==== Data for analysis ====
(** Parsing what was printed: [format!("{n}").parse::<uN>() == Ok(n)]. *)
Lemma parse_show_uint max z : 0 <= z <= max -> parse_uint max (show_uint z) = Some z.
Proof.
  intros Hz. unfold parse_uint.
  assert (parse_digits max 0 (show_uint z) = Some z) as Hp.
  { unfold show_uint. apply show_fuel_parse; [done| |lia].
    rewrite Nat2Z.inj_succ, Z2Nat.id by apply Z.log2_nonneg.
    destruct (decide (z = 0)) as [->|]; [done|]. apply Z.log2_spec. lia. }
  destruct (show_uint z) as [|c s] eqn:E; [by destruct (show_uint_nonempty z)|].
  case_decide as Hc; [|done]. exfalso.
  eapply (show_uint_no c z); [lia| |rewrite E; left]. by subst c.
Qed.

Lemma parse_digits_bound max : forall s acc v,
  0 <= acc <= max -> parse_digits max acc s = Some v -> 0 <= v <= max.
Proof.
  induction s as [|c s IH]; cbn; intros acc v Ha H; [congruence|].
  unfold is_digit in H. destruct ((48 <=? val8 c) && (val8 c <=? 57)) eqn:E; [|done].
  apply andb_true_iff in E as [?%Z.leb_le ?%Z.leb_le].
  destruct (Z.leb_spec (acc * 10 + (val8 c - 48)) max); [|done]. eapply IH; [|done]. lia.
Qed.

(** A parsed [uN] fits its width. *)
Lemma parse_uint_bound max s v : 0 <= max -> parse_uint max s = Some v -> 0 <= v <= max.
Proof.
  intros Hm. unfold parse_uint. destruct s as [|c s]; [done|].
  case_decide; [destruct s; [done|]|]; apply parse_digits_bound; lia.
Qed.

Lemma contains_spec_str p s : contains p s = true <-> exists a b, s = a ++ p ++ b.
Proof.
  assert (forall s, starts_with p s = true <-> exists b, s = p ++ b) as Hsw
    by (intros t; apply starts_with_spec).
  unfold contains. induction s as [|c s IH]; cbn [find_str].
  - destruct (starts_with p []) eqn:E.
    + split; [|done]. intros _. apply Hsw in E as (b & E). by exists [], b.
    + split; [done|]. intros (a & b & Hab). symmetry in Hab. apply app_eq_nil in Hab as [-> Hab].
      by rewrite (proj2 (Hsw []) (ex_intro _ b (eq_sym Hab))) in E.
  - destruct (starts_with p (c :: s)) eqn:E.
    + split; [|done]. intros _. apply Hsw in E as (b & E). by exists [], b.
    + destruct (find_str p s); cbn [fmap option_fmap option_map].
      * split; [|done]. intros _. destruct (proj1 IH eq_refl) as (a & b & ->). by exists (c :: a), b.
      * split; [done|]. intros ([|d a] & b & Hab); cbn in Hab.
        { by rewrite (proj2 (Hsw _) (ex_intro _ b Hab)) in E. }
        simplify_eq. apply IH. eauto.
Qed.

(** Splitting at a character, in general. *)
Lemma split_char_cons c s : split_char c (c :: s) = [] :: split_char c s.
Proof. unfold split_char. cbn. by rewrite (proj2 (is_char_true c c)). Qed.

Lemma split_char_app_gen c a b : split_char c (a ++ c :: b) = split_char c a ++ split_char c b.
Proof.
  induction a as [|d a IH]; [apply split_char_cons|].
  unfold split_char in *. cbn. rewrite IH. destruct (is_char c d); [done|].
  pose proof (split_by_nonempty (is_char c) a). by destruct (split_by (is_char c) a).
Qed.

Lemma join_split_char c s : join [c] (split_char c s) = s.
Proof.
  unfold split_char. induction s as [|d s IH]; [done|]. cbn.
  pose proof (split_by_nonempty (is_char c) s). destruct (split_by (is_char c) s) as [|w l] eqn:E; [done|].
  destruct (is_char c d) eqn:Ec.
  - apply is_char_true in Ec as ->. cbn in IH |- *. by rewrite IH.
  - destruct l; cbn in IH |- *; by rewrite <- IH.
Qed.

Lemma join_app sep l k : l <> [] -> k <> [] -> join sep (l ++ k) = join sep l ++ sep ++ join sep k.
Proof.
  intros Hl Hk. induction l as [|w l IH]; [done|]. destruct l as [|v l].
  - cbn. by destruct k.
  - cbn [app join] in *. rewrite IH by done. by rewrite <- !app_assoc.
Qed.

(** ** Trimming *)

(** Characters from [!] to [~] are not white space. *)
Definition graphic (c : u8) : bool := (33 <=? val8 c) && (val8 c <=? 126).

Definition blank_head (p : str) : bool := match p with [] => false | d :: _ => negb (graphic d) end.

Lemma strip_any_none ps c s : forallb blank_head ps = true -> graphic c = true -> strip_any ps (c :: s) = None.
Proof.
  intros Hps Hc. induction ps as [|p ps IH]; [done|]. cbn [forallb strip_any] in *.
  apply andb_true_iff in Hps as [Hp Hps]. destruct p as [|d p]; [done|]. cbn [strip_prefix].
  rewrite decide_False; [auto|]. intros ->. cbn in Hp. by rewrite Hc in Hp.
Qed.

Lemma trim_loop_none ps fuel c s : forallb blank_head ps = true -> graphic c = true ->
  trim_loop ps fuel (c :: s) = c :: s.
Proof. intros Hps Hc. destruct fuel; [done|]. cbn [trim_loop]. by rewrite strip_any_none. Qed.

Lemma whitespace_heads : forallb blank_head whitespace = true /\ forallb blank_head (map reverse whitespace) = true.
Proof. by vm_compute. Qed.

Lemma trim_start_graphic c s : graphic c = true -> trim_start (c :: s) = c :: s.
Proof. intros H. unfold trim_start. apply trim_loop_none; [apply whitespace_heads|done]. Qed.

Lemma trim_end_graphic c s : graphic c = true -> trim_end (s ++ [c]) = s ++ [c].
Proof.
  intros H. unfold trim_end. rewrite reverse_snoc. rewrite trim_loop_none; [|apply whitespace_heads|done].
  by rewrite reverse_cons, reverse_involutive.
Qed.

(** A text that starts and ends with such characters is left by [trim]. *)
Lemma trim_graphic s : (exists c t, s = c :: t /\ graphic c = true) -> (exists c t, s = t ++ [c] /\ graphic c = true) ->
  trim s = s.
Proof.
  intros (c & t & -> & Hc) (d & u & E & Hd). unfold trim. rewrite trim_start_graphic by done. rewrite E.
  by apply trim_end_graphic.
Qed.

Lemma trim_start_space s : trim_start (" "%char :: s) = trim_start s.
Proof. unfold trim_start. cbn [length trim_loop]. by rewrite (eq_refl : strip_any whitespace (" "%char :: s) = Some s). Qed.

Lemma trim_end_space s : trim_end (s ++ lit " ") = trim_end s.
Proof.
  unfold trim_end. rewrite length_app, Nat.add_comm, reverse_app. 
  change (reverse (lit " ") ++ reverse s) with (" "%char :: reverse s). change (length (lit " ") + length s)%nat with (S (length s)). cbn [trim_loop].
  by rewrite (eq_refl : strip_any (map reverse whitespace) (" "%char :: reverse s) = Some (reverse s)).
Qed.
====
The whole of the data is to be copied out word for word.

● **Solved problem**:
(** Parsing what was printed: [format!("{n}").parse::<uN>() == Ok(n)]. *)
Lemma parse_show_uint max z : 0 <= z <= max -> parse_uint max (show_uint z) = Some z.
Proof.
  intros Hz. unfold parse_uint.
  assert (parse_digits max 0 (show_uint z) = Some z) as Hp.
  { unfold show_uint. apply show_fuel_parse; [done| |lia].
    rewrite Nat2Z.inj_succ, Z2Nat.id by apply Z.log2_nonneg.
    destruct (decide (z = 0)) as [->|]; [done|]. apply Z.log2_spec. lia. }
  destruct (show_uint z) as [|c s] eqn:E; [by destruct (show_uint_nonempty z)|].
  case_decide as Hc; [|done]. exfalso.
  eapply (show_uint_no c z); [lia| |rewrite E; left]. by subst c.
Qed.

Lemma parse_digits_bound max : forall s acc v,
  0 <= acc <= max -> parse_digits max acc s = Some v -> 0 <= v <= max.
Proof.
  induction s as [|c s IH]; cbn; intros acc v Ha H; [congruence|].
  unfold is_digit in H. destruct ((48 <=? val8 c) && (val8 c <=? 57)) eqn:E; [|done].
  apply andb_true_iff in E as [?%Z.leb_le ?%Z.leb_le].
  destruct (Z.leb_spec (acc * 10 + (val8 c - 48)) max); [|done]. eapply IH; [|done]. lia.
Qed.

(** A parsed [uN] fits its width. *)
Lemma parse_uint_bound max s v : 0 <= max -> parse_uint max s = Some v -> 0 <= v <= max.
Proof.
  intros Hm. unfold parse_uint. destruct s as [|c s]; [done|].
  case_decide; [destruct s; [done|]|]; apply parse_digits_bound; lia.
Qed.

Lemma contains_spec_str p s : contains p s = true <-> exists a b, s = a ++ p ++ b.
Proof.
  assert (forall s, starts_with p s = true <-> exists b, s = p ++ b) as Hsw
    by (intros t; apply starts_with_spec).
  unfold contains. induction s as [|c s IH]; cbn [find_str].
  - destruct (starts_with p []) eqn:E.
    + split; [|done]. intros _. apply Hsw in E as (b & E). by exists [], b.
    + split; [done|]. intros (a & b & Hab). symmetry in Hab. apply app_eq_nil in Hab as [-> Hab].
      by rewrite (proj2 (Hsw []) (ex_intro _ b (eq_sym Hab))) in E.
  - destruct (starts_with p (c :: s)) eqn:E.
    + split; [|done]. intros _. apply Hsw in E as (b & E). by exists [], b.
    + destruct (find_str p s); cbn [fmap option_fmap option_map].
      * split; [|done]. intros _. destruct (proj1 IH eq_refl) as (a & b & ->). by exists (c :: a), b.
      * split; [done|]. intros ([|d a] & b & Hab); cbn in Hab.
        { by rewrite (proj2 (Hsw _) (ex_intro _ b Hab)) in E. }
        simplify_eq. apply IH. eauto.
Qed.

(** Splitting at a character, in general. *)
Lemma split_char_cons c s : split_char c (c :: s) = [] :: split_char c s.
Proof. unfold split_char. cbn. by rewrite (proj2 (is_char_true c c)). Qed.

Lemma split_char_app_gen c a b : split_char c (a ++ c :: b) = split_char c a ++ split_char c b.
Proof.
  induction a as [|d a IH]; [apply split_char_cons|].
  unfold split_char in *. cbn. rewrite IH. destruct (is_char c d); [done|].
  pose proof (split_by_nonempty (is_char c) a). by destruct (split_by (is_char c) a).
Qed.

Lemma join_split_char c s : join [c] (split_char c s) = s.
Proof.
  unfold split_char. induction s as [|d s IH]; [done|]. cbn.
  pose proof (split_by_nonempty (is_char c) s). destruct (split_by (is_char c) s) as [|w l] eqn:E; [done|].
  destruct (is_char c d) eqn:Ec.
  - apply is_char_true in Ec as ->. cbn in IH |- *. by rewrite IH.
  - destruct l; cbn in IH |- *; by rewrite <- IH.
Qed.

Lemma join_app sep l k : l <> [] -> k <> [] -> join sep (l ++ k) = join sep l ++ sep ++ join sep k.
Proof.
  intros Hl Hk. induction l as [|w l IH]; [done|]. destruct l as [|v l].
  - cbn. by destruct k.
  - cbn [app join] in *. rewrite IH by done. by rewrite <- !app_assoc.
Qed.

(** ** Trimming *)

(** Characters from [!] to [~] are not white space. *)
Definition graphic (c : u8) : bool := (33 <=? val8 c) && (val8 c <=? 126).

Definition blank_head (p : str) : bool := match p with [] => false | d :: _ => negb (graphic d) end.

Lemma strip_any_none ps c s : forallb blank_head ps = true -> graphic c = true -> strip_any ps (c :: s) = None.
Proof.
  intros Hps Hc. induction ps as [|p ps IH]; [done|]. cbn [forallb strip_any] in *.
  apply andb_true_iff in Hps as [Hp Hps]. destruct p as [|d p]; [done|]. cbn [strip_prefix].
  rewrite decide_False; [auto|]. intros ->. cbn in Hp. by rewrite Hc in Hp.
Qed.

Lemma trim_loop_none ps fuel c s : forallb blank_head ps = true -> graphic c = true ->
  trim_loop ps fuel (c :: s) = c :: s.
Proof. intros Hps Hc. destruct fuel; [done|]. cbn [trim_loop]. by rewrite strip_any_none. Qed.

Lemma whitespace_heads : forallb blank_head whitespace = true /\ forallb blank_head (map reverse whitespace) = true.
Proof. by vm_compute. Qed.

Lemma trim_start_graphic c s : graphic c = true -> trim_start (c :: s) = c :: s.
Proof. intros H. unfold trim_start. apply trim_loop_none; [apply whitespace_heads|done]. Qed.

Lemma trim_end_graphic c s : graphic c = true -> trim_end (s ++ [c]) = s ++ [c].
Proof.
  intros H. unfold trim_end. rewrite reverse_snoc. rewrite trim_loop_none; [|apply whitespace_heads|done].
  by rewrite reverse_cons, reverse_involutive.
Qed.

(** A text that starts and ends with such characters is left by [trim]. *)
Lemma trim_graphic s : (exists c t, s = c :: t /\ graphic c = true) -> (exists c t, s = t ++ [c] /\ graphic c = true) ->
  trim s = s.
Proof.
  intros (c & t & -> & Hc) (d & u & E & Hd). unfold trim. rewrite trim_start_graphic by done. rewrite E.
  by apply trim_end_graphic.
Qed.

Lemma trim_start_space s : trim_start (" "%char :: s) = trim_start s.
Proof. unfold trim_start. cbn [length trim_loop]. by rewrite (eq_refl : strip_any whitespace (" "%char :: s) = Some s). Qed.

Lemma trim_end_space s : trim_end (s ++ lit " ") = trim_end s.
Proof.
  unfold trim_end. rewrite length_app, Nat.add_comm, reverse_app. 
  change (reverse (lit " ") ++ reverse s) with (" "%char :: reverse s). change (length (lit " ") + length s)%nat with (S (length s)). cbn [trim_loop].
  by rewrite (eq_refl : strip_any (map reverse whitespace) (" "%char :: reverse s) = Some (reverse s)).
Qed.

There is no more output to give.